Hypersonix makes progress with hydrogen scramjet engine
Hypersonix is working with Boeing on the design and BOC/Linde Group on the supply of green hydrogen.
Hypersonix has placed an order with Amiga Engineering for producing the world’s first 3D printed fixed geometry scramjet engine.
Spartan is Hypersonix’ fifth-generation scramjet with a fixed geometry self-igniting hydrogen-powered scramjet capable of accelerating from Mach 5 to Mach 12. Additive manufacturing allows the creation of parts with a complex design and is ideal for light-weighting in the space industry.
David Waterhouse, MD Hypersonix, said, “The use of Additive Engineering to manufacture a scramjet engine will fundamentally disrupt the cost structure of scramjets and an important step in providing more affordable access to hypersonic flight.”
Michael Bourchier, MD Amiga Engineering, commented, “In a demanding industry such as aerospace, additive manufacturing offers the cutting edge in component manufacture capable of creating very complex parts in some of the most exotic materials.”
The Spartan scramjet production is supported by the Federal Government ACA Grant awarded in August 2020. Hypersonix has completed the shock tunnel testing, final design and thermal modelling. The project is on budget and is set for completion in March 2022.

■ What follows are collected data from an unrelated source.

(* ===== verification/EthWriter.v ===== *)
(** * storage/ethstorage: the indexer and the writer of the Ethereum store

    eth_storage_indexer.go and eth_storage_writer.go.  The transitions are
    cells of the node's state [S]; the Ethereum store is a part of it. *)
From S2P Require Import Prelude GoString Interfaces Heap Paths DeltaSequence Codec EthLib EthAccount EthWorldState.
Import PathTypes.

Module EthStorage.
Section writer.
Context `{CT : CrdtTypes} `{TT : TrieTypes} `{RL : !RlpLib} `{FI : FixedInt} `{UI : Uint256}
  `{CV : !CrdtValues} `{SL : SliceLib} `{ML : MapLib} `{ES : EthSliceLib} `{IL : IndexerLib}
  `{CrL : CryptoLib} `{EC : EthCommonLib} `{SA : StateAccountLib} `{TL : !TrieLib} {DB : Type}
  `{DL : !DBLib DB}.
Context {S cell : Type} `{CL : CellLib Codec.crdt cell} `{CH : HeapLens S cell}
  `{EO : ObjLens S (EthState DB)} `{KV : KVsLib S Codec.crdt}.

(** A step of the store, as a step of the node. *)
Definition in_eth {A} (m : Go (EthState DB) A) : Go S A := fun s =>
  match m (obj_of s) with Ret (a, e) => Ret (a, with_obj e s) | Panic => Panic end.

(** ** eth_storage_indexer.go.  An account and its transitions, by address.
    Nil and empty slices of dirty accounts are not told apart. *)
Record EthIndexer := MkEthIndexer {
  filter : cell -> bool;
  Version : Z;
  index : gmap bytes (loc * list loc);
  dirtyAccounts : list loc;
}.

Definition NewEthIndexer (version : Z) (filter : cell -> bool) : EthIndexer :=
  MkEthIndexer filter version ∅ [].

Definition Indexer_key (v : loc) : Go S (bytes * bool) :=
  let! c := deref v in
  let! p := gsome (GetPath c) in
  gret (BytesToAddress (hexutil_Decode (GetAccountAddr p)).1, true).
Definition Indexer_init (a : bytes) (v : loc) : Go S (loc * list loc) :=
  let! acct := in_eth (Preload a) in gret (acct, [v]).
Definition Indexer_update (_ : bytes) (v : loc) (pair : loc * list loc) : loc * list loc :=
  (pair.1, pair.2 ++ [v]).

Definition Indexer_Import (trans : list loc) (this : EthIndexer) : Go S EthIndexer :=
  let! cs := deref_all trans in
  let ethTrans := map fst (slice_CopyIf cs (fun lc => negb (no_path lc.2) && filter this lc.2)) in
  let! m := idx_Import Indexer_key Indexer_init Indexer_update ethTrans (index this) in
  gret (MkEthIndexer (filter this) (Version this) m (dirtyAccounts this)).

(** The accounts left without transitions are removed from a slice that is
    dropped: the index keeps them. *)
Definition Indexer_Finalize (this : EthIndexer) : Go S EthIndexer :=
  let! m := gfold (fun m a =>
    let! pair := gsome (m !! a) in
    let! cs := deref_all pair.2 in
    gret (<[a := (pair.1, map fst (slice_RemoveIf (fun lc => no_path lc.2) cs))]> m))
    (index this) (idx_order (index this)) in
  let pairsByAccount := idx_Values m in
  let _ := slice_RemoveIf (fun v : loc * list loc => length v.2 =? 0) pairsByAccount in
  gret (MkEthIndexer (filter this) (Version this) m (dirtyAccounts this)).

(** (Version, dirtyAccounts) of the receiver, a new indexer. *)
Definition Indexer_Merge (idxers : list EthIndexer) : Go S (Z * list loc) :=
  if 0 <? length idxers then
    let! maxIdxer := gsome (slice_MaxIf idxers Version).2 in
    let idxers := slice_RemoveIf (fun i => length (dirtyAccounts i) =? 0) idxers in
    gret (Version maxIdxer,
      slice_ConcateDo idxers (fun i => Z.of_nat (length (dirtyAccounts i))) dirtyAccounts)
  else gret (0%Z, []).

(** ** eth_storage_writer.go *)
Record EthStorageWriter := MkEthStorageWriter {
  Indexer : EthIndexer;
  buffer : list EthIndexer;
  wfilter : cell -> bool;
}.

Definition NewEthStorageWriter (version : Z) (filter : cell -> bool) : EthStorageWriter :=
  MkEthStorageWriter (NewEthIndexer version filter) [] filter.

Definition Import (trans : list loc) (this : EthStorageWriter) : Go S EthStorageWriter :=
  let! idx := Indexer_Import trans (Indexer this) in
  gret (MkEthStorageWriter idx (buffer this) (wfilter this)).

Definition cache_account (l : loc) : Go (EthState DB) unit :=
  let! a := deref l in
  modify_world (fun w => set_accountCache (<[addr a := l]> (accountCache w)) w).
Definition update_account (dirtyAccounts : list loc) (i : nat) (acctTrans : loc * list loc)
    : Go S unit :=
  if length acctTrans.2 =? 0 then gret tt
  else
    let! '(keys, vals) := StateCells_KVs acctTrans.2 in
    let! l := gsome (dirtyAccounts !! i) in
    let! err := in_eth (UpdateAccountStorageTrie keys vals l) in
    match err with Some _ => in_eth (join_dbErr err) | None => gret tt end.

Definition Precommit (_ : bool) (this : EthStorageWriter)
    : Go S (EthStorageWriter * option string) :=
  let! idx := Indexer_Finalize (Indexer this) in
  let accounts := idx_Values (index idx) in
  let idx := MkEthIndexer (filter idx) (Version idx) (index idx) (map fst accounts) in
  in_eth (gforeach cache_account (dirtyAccounts idx)) ;;;
  slice_ParallelForeach (update_account (dirtyAccounts idx)) accounts ;;;
  in_eth (WriteWorldTrie (dirtyAccounts idx)) ;;;
  let! w := in_eth get_world in
  gret (MkEthStorageWriter (NewEthIndexer (-1) (wfilter this)) (buffer this ++ [idx]) (wfilter this),
        dbErr w).

Definition Commit (version : Z) (this : EthStorageWriter)
    : Go S (EthStorageWriter * option string) :=
  let! '(v, dirties) := Indexer_Merge (buffer this) in
  in_eth (persistToEthStore (u64 v) (map Some dirties)) ;;;
  let! w := in_eth get_world in
  gret (MkEthStorageWriter (Indexer this) [] (wfilter this), dbErr w).

Definition IsSync (this : EthStorageWriter) : bool := false.

(** ** eth_account.go, ApplyChanges.  The key of the [i]-th group is taken from
    the [i]-th transition of that group. *)
Definition changed_entry (getter : list loc -> Go S (string * option Codec.crdt)) (iv : nat * list loc)
    : Go S (string * option Codec.crdt) :=
  let! '(_, v) := getter iv.2 in
  let! l := gsome (iv.2 !! iv.1) in
  let! c := deref l in
  let! p := gsome (GetPath c) in
  gret (p, v).
Definition ApplyChanges (transitions : list (list loc))
    (getter : list loc -> Go S (string * option Codec.crdt)) (this : loc)
    : Go S (list string * list (option Codec.crdt) * option string) :=
  let! kvs := gmap_list (changed_entry getter) (imap pair transitions) in
  let! err := in_eth (UpdateAccountStorageTrie (map fst kvs) (map snd kvs) this) in
  in_eth (update_cell (set_err err) this) ;;;
  gret (map fst kvs, map snd kvs, err).
End writer.
Arguments EthIndexer : clear implicits.
Arguments EthStorageWriter : clear implicits.
End EthStorage.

Meanwhile, Hypersonix Launch Systems have also signed a framework agreement with the University of Southern Queensland. The agreement will see the two organisations work together on the Delta Velos reusable launch vehicle. The project will support the development of high-temperature composites, an essential technology for the development of Hypersonic vehicles. Hypersonix also opened its first international office in Munich, Germany, early this month.